| Problem to work on |
Every line of the material must appear in the answer exactly as it does here.

################

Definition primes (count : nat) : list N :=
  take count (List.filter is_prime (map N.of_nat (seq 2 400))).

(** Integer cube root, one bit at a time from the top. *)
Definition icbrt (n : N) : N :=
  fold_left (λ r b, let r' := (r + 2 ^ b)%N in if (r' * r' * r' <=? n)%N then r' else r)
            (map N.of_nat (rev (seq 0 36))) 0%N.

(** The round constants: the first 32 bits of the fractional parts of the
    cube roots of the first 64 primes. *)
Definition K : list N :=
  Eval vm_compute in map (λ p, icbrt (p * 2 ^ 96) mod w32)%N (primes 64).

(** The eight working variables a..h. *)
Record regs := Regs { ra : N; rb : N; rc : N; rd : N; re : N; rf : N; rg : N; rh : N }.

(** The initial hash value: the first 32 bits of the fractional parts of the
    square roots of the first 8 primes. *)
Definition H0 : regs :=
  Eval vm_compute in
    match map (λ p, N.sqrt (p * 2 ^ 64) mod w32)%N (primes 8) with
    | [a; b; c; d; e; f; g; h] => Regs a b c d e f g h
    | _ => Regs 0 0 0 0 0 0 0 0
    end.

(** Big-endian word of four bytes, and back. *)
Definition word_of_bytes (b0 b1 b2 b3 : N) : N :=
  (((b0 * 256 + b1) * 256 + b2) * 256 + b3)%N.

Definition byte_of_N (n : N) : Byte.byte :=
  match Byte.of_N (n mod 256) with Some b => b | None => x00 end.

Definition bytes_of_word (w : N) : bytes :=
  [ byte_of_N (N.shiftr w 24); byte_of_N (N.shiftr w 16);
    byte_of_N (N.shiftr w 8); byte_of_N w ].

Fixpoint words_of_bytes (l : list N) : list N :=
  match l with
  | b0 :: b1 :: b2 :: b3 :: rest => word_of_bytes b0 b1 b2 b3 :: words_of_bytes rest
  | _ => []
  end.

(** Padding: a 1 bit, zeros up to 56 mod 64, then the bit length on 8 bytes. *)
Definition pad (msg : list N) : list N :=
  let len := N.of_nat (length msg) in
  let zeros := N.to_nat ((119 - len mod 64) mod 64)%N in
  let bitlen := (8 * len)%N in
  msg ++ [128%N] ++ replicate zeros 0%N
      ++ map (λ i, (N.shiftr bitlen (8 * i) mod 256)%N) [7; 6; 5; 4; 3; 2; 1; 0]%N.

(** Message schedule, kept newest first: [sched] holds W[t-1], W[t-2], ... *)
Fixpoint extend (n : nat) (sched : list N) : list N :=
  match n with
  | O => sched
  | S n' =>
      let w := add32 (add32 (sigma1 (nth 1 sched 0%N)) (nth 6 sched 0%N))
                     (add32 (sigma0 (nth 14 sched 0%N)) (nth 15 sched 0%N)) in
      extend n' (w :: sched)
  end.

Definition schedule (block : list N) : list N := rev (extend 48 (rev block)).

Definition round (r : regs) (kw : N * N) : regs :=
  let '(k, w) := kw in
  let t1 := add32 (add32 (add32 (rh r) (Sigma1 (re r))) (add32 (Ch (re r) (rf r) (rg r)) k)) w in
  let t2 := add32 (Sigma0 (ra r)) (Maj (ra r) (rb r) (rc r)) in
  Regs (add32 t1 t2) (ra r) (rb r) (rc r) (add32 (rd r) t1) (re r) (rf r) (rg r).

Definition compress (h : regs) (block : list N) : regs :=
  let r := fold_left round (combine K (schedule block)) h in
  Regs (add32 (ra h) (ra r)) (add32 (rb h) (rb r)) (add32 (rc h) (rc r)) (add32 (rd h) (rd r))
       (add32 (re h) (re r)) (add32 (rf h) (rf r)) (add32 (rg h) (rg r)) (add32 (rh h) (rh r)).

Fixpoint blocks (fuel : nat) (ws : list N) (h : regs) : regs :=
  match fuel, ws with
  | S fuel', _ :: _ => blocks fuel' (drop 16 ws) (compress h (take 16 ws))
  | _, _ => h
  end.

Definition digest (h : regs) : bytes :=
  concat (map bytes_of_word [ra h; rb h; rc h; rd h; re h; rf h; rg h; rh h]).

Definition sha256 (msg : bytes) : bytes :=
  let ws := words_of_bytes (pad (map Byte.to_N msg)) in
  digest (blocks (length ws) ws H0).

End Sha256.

################

| Finished task |
Definition primes (count : nat) : list N :=
  take count (List.filter is_prime (map N.of_nat (seq 2 400))).

(** Integer cube root, one bit at a time from the top. *)
Definition icbrt (n : N) : N :=
  fold_left (λ r b, let r' := (r + 2 ^ b)%N in if (r' * r' * r' <=? n)%N then r' else r)
            (map N.of_nat (rev (seq 0 36))) 0%N.

(** The round constants: the first 32 bits of the fractional parts of the
    cube roots of the first 64 primes. *)
Definition K : list N :=
  Eval vm_compute in map (λ p, icbrt (p * 2 ^ 96) mod w32)%N (primes 64).

(** The eight working variables a..h. *)
Record regs := Regs { ra : N; rb : N; rc : N; rd : N; re : N; rf : N; rg : N; rh : N }.

(** The initial hash value: the first 32 bits of the fractional parts of the
    square roots of the first 8 primes. *)
Definition H0 : regs :=
  Eval vm_compute in
    match map (λ p, N.sqrt (p * 2 ^ 64) mod w32)%N (primes 8) with
    | [a; b; c; d; e; f; g; h] => Regs a b c d e f g h
    | _ => Regs 0 0 0 0 0 0 0 0
    end.

(** Big-endian word of four bytes, and back. *)
Definition word_of_bytes (b0 b1 b2 b3 : N) : N :=
  (((b0 * 256 + b1) * 256 + b2) * 256 + b3)%N.

Definition byte_of_N (n : N) : Byte.byte :=
  match Byte.of_N (n mod 256) with Some b => b | None => x00 end.

Definition bytes_of_word (w : N) : bytes :=
  [ byte_of_N (N.shiftr w 24); byte_of_N (N.shiftr w 16);
    byte_of_N (N.shiftr w 8); byte_of_N w ].

Fixpoint words_of_bytes (l : list N) : list N :=
  match l with
  | b0 :: b1 :: b2 :: b3 :: rest => word_of_bytes b0 b1 b2 b3 :: words_of_bytes rest
  | _ => []
  end.

(** Padding: a 1 bit, zeros up to 56 mod 64, then the bit length on 8 bytes. *)
Definition pad (msg : list N) : list N :=
  let len := N.of_nat (length msg) in
  let zeros := N.to_nat ((119 - len mod 64) mod 64)%N in
  let bitlen := (8 * len)%N in
  msg ++ [128%N] ++ replicate zeros 0%N
      ++ map (λ i, (N.shiftr bitlen (8 * i) mod 256)%N) [7; 6; 5; 4; 3; 2; 1; 0]%N.

(** Message schedule, kept newest first: [sched] holds W[t-1], W[t-2], ... *)
Fixpoint extend (n : nat) (sched : list N) : list N :=
  match n with
  | O => sched
  | S n' =>
      let w := add32 (add32 (sigma1 (nth 1 sched 0%N)) (nth 6 sched 0%N))
                     (add32 (sigma0 (nth 14 sched 0%N)) (nth 15 sched 0%N)) in
      extend n' (w :: sched)
  end.

Definition schedule (block : list N) : list N := rev (extend 48 (rev block)).

Definition round (r : regs) (kw : N * N) : regs :=
  let '(k, w) := kw in
  let t1 := add32 (add32 (add32 (rh r) (Sigma1 (re r))) (add32 (Ch (re r) (rf r) (rg r)) k)) w in
  let t2 := add32 (Sigma0 (ra r)) (Maj (ra r) (rb r) (rc r)) in
  Regs (add32 t1 t2) (ra r) (rb r) (rc r) (add32 (rd r) t1) (re r) (rf r) (rg r).

Definition compress (h : regs) (block : list N) : regs :=
  let r := fold_left round (combine K (schedule block)) h in
  Regs (add32 (ra h) (ra r)) (add32 (rb h) (rb r)) (add32 (rc h) (rc r)) (add32 (rd h) (rd r))
       (add32 (re h) (re r)) (add32 (rf h) (rf r)) (add32 (rg h) (rg r)) (add32 (rh h) (rh r)).

Fixpoint blocks (fuel : nat) (ws : list N) (h : regs) : regs :=
  match fuel, ws with
  | S fuel', _ :: _ => blocks fuel' (drop 16 ws) (compress h (take 16 ws))
  | _, _ => h
  end.

Definition digest (h : regs) : bytes :=
  concat (map bytes_of_word [ra h; rb h; rc h; rd h; re h; rf h; rg h; rh h]).

Definition sha256 (msg : bytes) : bytes :=
  let ws := words_of_bytes (pad (map Byte.to_N msg)) in
  digest (blocks (length ws) ws H0).

End Sha256.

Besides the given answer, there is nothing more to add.